Pierre-Emmanuel Grange, MicroDon, France
« Je suis le fondateur de MicroDon, une entreprise dont l’objectif est de mettre en place des opportunités de générosité dans les transactions du quotidien. C’est ce qu’on appelle la « générosité embarquée ». L’idée est de greffer une opportunité de générosité sur un bulletin de paye, un ticket de caisse de supermarché, une facture et de permettre aux citoyens de donner un peu d’argent via ces différents supports. On a mis en place le premier dispositif en France de don sur salaire : ça s’appelle « l’arrondi solidaire ». Nous avons développé ce projet avec un partenaire de paye, la société ADP-GSI, un gros prestataire de paye, qui traite en France la paye d’un actif sur dix dans 9000 entreprises. L’idée est de proposer aux entreprises qui sont clientes de ce système d’inciter leurs salariés à reverser quelques centimes ou quelques euros de leur net à payer au profit d’une ONG. L’entreprise choisit d’adhérer au principe de don sur salaire puis sélectionne un certain nombre d’associations. Le salarié pourra choisir parmi cette liste l’association pour laquelle il donnera. Aujourd‘hui, ce type de générosité existe dans de nombreux pays, en particulier en Angleterre où le don sur salaire permet chaque année de récolter 100 millions de Livres sterlings. En France, on a mis le premier dispositif en place et on espère convaincre de nouvelles entreprises de se joindre au projet. »

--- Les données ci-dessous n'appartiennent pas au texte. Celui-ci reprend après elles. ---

Lemma request_sent_to (c : Client) (path : string) (opt : ptr) (g : Filter)
    (h : list Filter) (w w1 : W) (r : DoResult B)
    (tr : list (HttpRequest.t B * DoResult B)) :
  pointee h opt = Some g ->
  constructible (P := P) c path ->
  Do (listRequest c path g) w = (r, w1) ->
  request (P := P) c "GET" path None None opt [] (mkState h w tr)
  = (Val (received r []),
     mkState (h ++ allocated path opt g) w1 (tr ++ [(listRequest c path g, r)])).
Proof.
  intros Hp Hc HD.
  rewrite (request_run _ _ _ _ _ _ _ _ g) by done.
  simpl. rewrite constructible_outgoing by done. by rewrite HD.
Qed.

(** X8.  A list operation called without a filter, whose first answer is a
    page without a cursor, returns that page: one exchange, built from
    [Filter{}]. *)
Theorem listing_without_filter_one_page (op : listOperation) (c : Client)
    (h : list Filter) (w w' : W) (tr : list (HttpRequest.t B * DoResult B))
    (r : DoResult B) (data : list E) (fuel : nat) :
  constructible (P := P) c (listPath op) ->
  Do (listRequest c (listPath op) zeroFilter) w = (r, w') ->
  isPage r data None ->
  (runList (P := P) op (S fuel) c None (mkState h w tr)).1
    = Val (Some data, None) /\
  trace (runList (P := P) op (S fuel) c None (mkState h w tr)).2
    = tr ++ [(listRequest c (listPath op) zeroFilter, r)].
Proof.
  intros Hc HD Hr.
  rewrite runList_pagenate, pagenate_S.
  rewrite (request_sent_to _ _ None zeroFilter _ _ w' r) by done.
  by rewrite (received_page _ _ _ Hr).
Qed.

(** X9.  A list operation called without a filter, whose first answer is a
    page with a cursor, panics on the [nil] pointer after that one
    exchange, whatever the page holds. *)
Theorem listing_without_filter_panics_at_cursor (op : listOperation)
    (c : Client) (h : list Filter) (w w' : W)
    (tr : list (HttpRequest.t B * DoResult B))
    (r : DoResult B) (data : list E) (next : NextPage.t) (fuel : nat) :
  constructible (P := P) c (listPath op) ->
  Do (listRequest c (listPath op) zeroFilter) w = (r, w') ->
  isPage r data (Some next) ->
  (runList (P := P) op (S fuel) c None (mkState h w tr)).1
    = Panic nilDereference /\
  world (runList (P := P) op (S fuel) c None (mkState h w tr)).2 = w' /\
  trace (runList (P := P) op (S fuel) c None (mkState h w tr)).2
    = tr ++ [(listRequest c (listPath op) zeroFilter, r)].
Proof.
  intros Hc HD Hr.
  rewrite runList_pagenate, pagenate_S.
  rewrite (request_sent_to _ _ None zeroFilter _ _ w' r) by done.
  by rewrite (received_page _ _ _ Hr).
Qed.

Lemma listRequest_offset (c : Client) (path : string) (g : Filter) :
  URL.RawQuery (HttpRequest.URL (listRequest (P := P) (B := B) c path g)) !! "offset"
  = offsetParameter (Offset g).
Proof.
  unfold listRequest, ResolveReference. simpl.
  rewrite query_withDefaults by done. apply query_offset.
Qed.

Lemma offsets_of_advance (c : Client) (path : string) (f : Filter)
    (pages : list (list E * NextPage.t)) :
  map (fun req : HttpRequest.t B => URL.RawQuery (HttpRequest.URL req) !! "offset")
    (map (listRequest (P := P) c path) (advance f pages.*2))
  = offsetParameter (Offset f)
      :: map (fun pg => offsetParameter (NextPage.Offset pg.2)) pages.
Proof.
  unfold advance. cbn [map]. rewrite listRequest_offset. f_equal.
  induction pages as [|pg pages IH]; [done|].
  rewrite fmap_cons. cbn [map]. rewrite listRequest_offset. by f_equal.
Qed.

Docteur Sakena Yacoobi, Afghan institute of Learning, Afghanistan
« Nous travaillons comme ONG en Afghanistan auprès des femmes et des enfants, dans les domaines de l’éducation et de la santé. Je suis fellow d’Ashoka et c’est la raison pour laquelle je suis ici. Notre travail est de favoriser l’autonomie des femmes à travers l’éducation. Pendant trente ans de guerre en Afghanistan, les femmes ont été dévastées. Leurs vies sont misérables et surtout elles ne sont pas éduquées. Environ 80% des femmes ne savent ni lire ni écrire. Le meilleur moyen de favoriser leur autonomie est de leur donner accès à l’éducation. Une fois éduquées, les femmes prennent également plus facilement conscience de leur santé. L’Afghanistan est l’un des pays au monde où la mortalité infantile est la plus élevée. L’éducation et la santé sont donc intimement liés. Améliorer l’éducation des femmes, c’est améliorer leur santé. Les femmes en Afghanistan sont très fortes. Un petit effort pour améliorer leur quotidien peut avoir des conséquences durables pour qu’elles prennent réellement conscience de leurs droits et luttent pour les obtenir. Nous insistons énormément sur le fait que les femmes doivent lutter pour leurs droits. En tant que femmes, vous avez droit à l’éducation, à la santé, à la propriété, … Cela fait 20 ans que je travaille auprès des femmes en Afghanistan, même durant la période des talibans, et aujourd’hui, je peux voir à quel point la vie des femmes s’améliore. La sécurité reste le problème principal en Afghanistan, nous ne sommes pas en mesure de nous déplacer comme nous le souhaitons, mais nous travaillons dans 7 provinces du pays. Nous sommes une des plus grandes organisations féministes en Afghanistan et nous touchons près de 350 000 femmes et enfants chaque année. Nous avons ainsi touchés 8,5 millions de personnes depuis notre création, grâce notamment aux 480 personnes qui travaillent avec nous, parmi lesquelles beaucoup de femmes qui ont bénéficié de notre travail auparavant. Nous voulons la paix en Afghanistan et le meilleur moyen est d’éduquer les gens : laissez les armes et prenez une plume ! »
* fellow : (littéralement « camarade » en anglais) désigne les entrepreneurs sociaux innovants soutenus par Ashoka.
** Concours Impact : concours organisé par Ashoka pour maximiser l’impact social potentiel d’un projet.